The two most popular integrated circuit technologies for the fundamental building blocks of digital (as well as analog) systems are MOS (metal-oxide-silicon) and bipolar electronics. Without going into the details, an integrated circuit technology is a particular choice of materials that either conduct, insulate, or sometimes conduct. The last are called semiconductors, and the technology usually goes by the name of semiconductor electronics. The three kinds of materials interact with each other to allow electrons to flow selectively. In this fashion, we can construct electrically controlled switches.

Transistors: Electrically Controlled Switches The basic electrical switch is called a transistor. To get a feeling for how it behaves, let's examine the MOS transistor, which is perhaps the easiest to explain. We will describe MOS switches in more detail in Chapter 4.
A MOS transistor is a device with three terminals: gate, source, and drain. Figure 1.8 shows the standard symbol for what is known as an nMOS (n-channel MOS) transistor. When the voltage between the gate and the source exceeds a certain threshold, the source and drain terminals are connected and electrons can flow across the transistor. We say that the switch is conducting or "closed." If this voltage is removed from the gate, the switch no longer conducts electrons and is now "open." Based on this simplified analysis, a MOS transistor is a voltage-controlled switch.

Although bipolar transistors are quite different from MOS transistors in detailed behavior, their conceptual use as switching elements to implement digital functions is very similar. We discuss bipolar transistor operation in Appendix B.

Gates: Logic Building Blocks Building upon transistor switches, we can construct logic gates that implement various logic operations, such as AND, OR, and NOT. (Logic gates are not the same as transistor gates.) Logic gates are physical devices that operate over electrical voltages rather than symbols like 1 and 0. A typical logic gate, implemented in the technologies you will study in this book, interprets voltages near 5 V as a logic 1 and those near 0 V as a logic 0.

For example, an AND gate is a circuit with two inputs and one output. It outputs a logic 1 voltage whenever it determines that both of its inputs are at a logic 1 voltage. In all other cases, it outputs a logic 0 voltage.

Some aspects of gate behavior are not strictly digital. Consider the inverter, implementing a function that translates 1 to 0 and 0 to 1. Figure 1.9 illustrates the inverter's output voltage as a function of input voltage. This figure is called a transfer characteristic.

Imagine that the gate's input starts at 0 volts (V), with voltage slowly increasing to +5 V. The output of the inverter holds at +5 V for some range of input values and then begins to change abruptly toward 0 V. As the input voltage continues to increase, the output slowly approaches 0 V without ever quite getting there.
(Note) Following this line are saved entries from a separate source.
(* ===== verification/Directory.v ===== *)
(** * Users, groups and roles

    Models the services that administer access: apps/backend/src/services/users.ts,
    groups.ts, roles.ts and permissions.ts, and the seed packages/db/src/seed/rbac.ts. A
    failing statement is an [Err] next to the state the earlier statements left. *)
From S2P Require Import Prelude Text Store Schema RowUpdates Settings Crypto Catalogue Authz Auth.

Inductive ServiceError : Type :=
| ProtectedEntity
| ForeignKeyViolation
| UniqueViolation
| HashFailure.

(** An update of an optional field: [None] leaves it. *)
Definition opt_set {V R} (set : V -> R -> R) (v : option V) (r : R) : R :=
  match v with Some x => set x r | None => r end.

Section directory.
Context {T : Type -> Type} {ST : Store T} {HC : Scrypt}.
Implicit Types db : AccessDb T.

(** The state after a service call and what it returned or threw. *)
Definition outcome (A : Type) : Type := (AccessDb T * result ServiceError A)%type.

Definition exists_row {R} (p : R -> bool) (t : T R) : bool := existsb p (rows t).

(** ** Membership edges *)

Definition setUserGroups db (userId : string) (groupIds : list string) : outcome unit :=
  let db1 := with_userGroups
    (delete_where (fun ug => String.eqb (ug_userId ug) userId) (userGroups db)) db in
  if Nat.eqb (List.length groupIds) 0 then (db1, Ok tt)
  else if exists_row (fun u => String.eqb (user_id u) userId) (users db)
       && forallb (fun g => exists_row (fun r => String.eqb (group_id r) g) (groups db)) groupIds
  then (with_userGroups (insert_all_ignore userGroups_conflict
          (map (fun g => {| ug_userId := userId; ug_groupId := g |}) groupIds) (userGroups db1)) db1,
        Ok tt)
  else (db1, Err ForeignKeyViolation).

(** Blank keys are dropped and the last value of a key wins. *)
Definition clean_attributes (attributes : list Attribute) : list (string * string) :=
  fold_left (fun m a => let key := trim (attribute_key a) in
    if truthy key then map_set key (trim (attribute_value a)) m else m) attributes [].

(** [newId i] is the id of the [i]-th inserted row. *)
Definition setUserAttributes (now : Z) (newId : nat -> string) db (userId : string)
    (attributes : list Attribute) : outcome unit :=
  let cleaned := clean_attributes attributes in
  let db1 := with_userAttributes
    (delete_where (fun a => String.eqb (attr_userId a) userId) (userAttributes db)) db in
  if Nat.eqb (List.length cleaned) 0 then (db1, Ok tt)
  else if exists_row (fun u => String.eqb (user_id u) userId) (users db)
  then (with_userAttributes (insert_all
          (imap (fun i kv => {| attr_id := newId i; attr_userId := userId; attr_key := kv.1;
                                attr_value := kv.2; attr_createdAt := now; attr_updatedAt := now |})
             cleaned) (userAttributes db1)) db1, Ok tt)
  else (db1, Err ForeignKeyViolation).

Definition setGroupRoles db (groupId : string) (roleIds : list string) : outcome unit :=
  let db1 := with_groupRoles
    (delete_where (fun gr => String.eqb (gr_groupId gr) groupId) (groupRoles db)) db in
  if Nat.eqb (List.length roleIds) 0 then (db1, Ok tt)
  else if exists_row (fun g => String.eqb (group_id g) groupId) (groups db)
       && forallb (fun r => exists_row (fun x => String.eqb (role_id x) r) (roles db)) roleIds
  then (with_groupRoles (insert_all_ignore groupRoles_conflict
          (map (fun r => {| gr_groupId := groupId; gr_roleId := r |}) roleIds) (groupRoles db1)) db1,
        Ok tt)
  else (db1, Err ForeignKeyViolation).

(** Unknown keys resolve to no id. *)
Definition setRolePermissions db (roleId : string) (permissionKeys : list string) : outcome unit :=
  let resolved := map perm_id (select (fun p => includes permissionKeys (perm_key p)) (permissions db)) in
  let db1 := with_rolePermissions
    (delete_where (fun rp => String.eqb (rp_roleId rp) roleId) (rolePermissions db)) db in
  if Nat.eqb (List.length resolved) 0 then (db1, Ok tt)
  else if exists_row (fun r => String.eqb (role_id r) roleId) (roles db)
  then (with_rolePermissions (insert_all_ignore rolePermissions_conflict
          (map (fun p => {| rp_roleId := roleId; rp_permissionId := p |}) resolved)
          (rolePermissions db1)) db1, Ok tt)
  else (db1, Err ForeignKeyViolation).

(** ** Users *)

Definition getUser db (id : string) : option UserRow :=
  select_first (fun u => String.eqb (user_id u) id) (users db).

Record ListedUser : Type := {
  lu_user : PublicUser; lu_locked : bool; lu_groupIds : list string; lu_attributes : list Attribute
}.

(** Append [v] to the bucket of [k]. *)
Definition push {V} (k : string) (v : V) (m : list (string * list V)) : list (string * list V) :=
  map_set k (default [] (map_get k m) ++ [v]) m.

Definition listUsers (now : Z) db : list ListedUser :=
  let byUser := fold_left (fun m ug => push (ug_userId ug) (ug_groupId ug) m) (rows (userGroups db)) [] in
  let attrsByUser := fold_left (fun m a => push (attr_userId a)
    {| attribute_key := attr_key a; attribute_value := attr_value a |} m)
    (rows (userAttributes db)) [] in
  map (fun row => {|
    lu_user := toPublicUser row; lu_locked := isLocked now row;
    lu_groupIds := default [] (map_get (user_id row) byUser);
    lu_attributes := default [] (map_get (user_id row) attrsByUser) |}) (rows (users db)).

Record CreateUserInput : Type := {
  cu_username : string; cu_displayName : option string; cu_email : option string;
  cu_password : string; cu_groupIds : option (list string);
  cu_attributes : option (list Attribute)
}.

(** [if (xs?.length) await f(xs)] *)
Definition unless_empty {X} (xs : option (list X)) (f : list X -> outcome unit) db : outcome unit :=
  if Nat.eqb (List.length (default [] xs)) 0 then (db, Ok tt) else f (default [] xs).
The "stickiness" at a particular output voltage is what contributes to a good noise margin. Input voltages near the ideal values have the same effect as perfect logic 1 and logic 0 voltages. Any input voltage within the gray region near 0 V will result in an output voltage very close to +5 V. The same is true for the input voltages near +5 V: these yield values very close to 0 V at the output.

Gates like the inverter are readily available as preexisting modules, designed by transistor-level circuit designers. Designers who work with gates are called logic designers. By using logic gates, rather than transistors, as the most primitive modules in the design, we can hide the differences between MOS and bipolar transistors.

Combinational Versus Sequential Switching Networks

It is often useful for digital designers to view digital systems as networks of interconnected gates and switches. These switching networks take one or more inputs and generate one or more outputs as a function of those inputs. Switching networks come in two primitive forms. Combinational switching networks have no feedback-that is, there is no wire that is both an output and input. Sequential switching networks have some outputs that are fed back as inputs.
Figure 1.10 shows a "black box" switching network, with its inputs and outputs. If some of the outputs are also fed back as inputs (dashed line), the network is sequential.

Combinational Logic: Circuits Without a Memory Combinational switching networks are those whose outputs depend only on the current inputs. They are circuits without a memory. Simply stated, the outputs change a short time after the inputs change. We cover combinational logic circuits in depth in Chapters 2, 3, 4, and 5.

A switch-controlled house lamp is a simple example of a combinational circuit. The switch has two settings, on and off. When the switch is set to on, the light goes on, and when it is set to off, the light goes off. The effect of setting the switch does not depend on its previous -configuration.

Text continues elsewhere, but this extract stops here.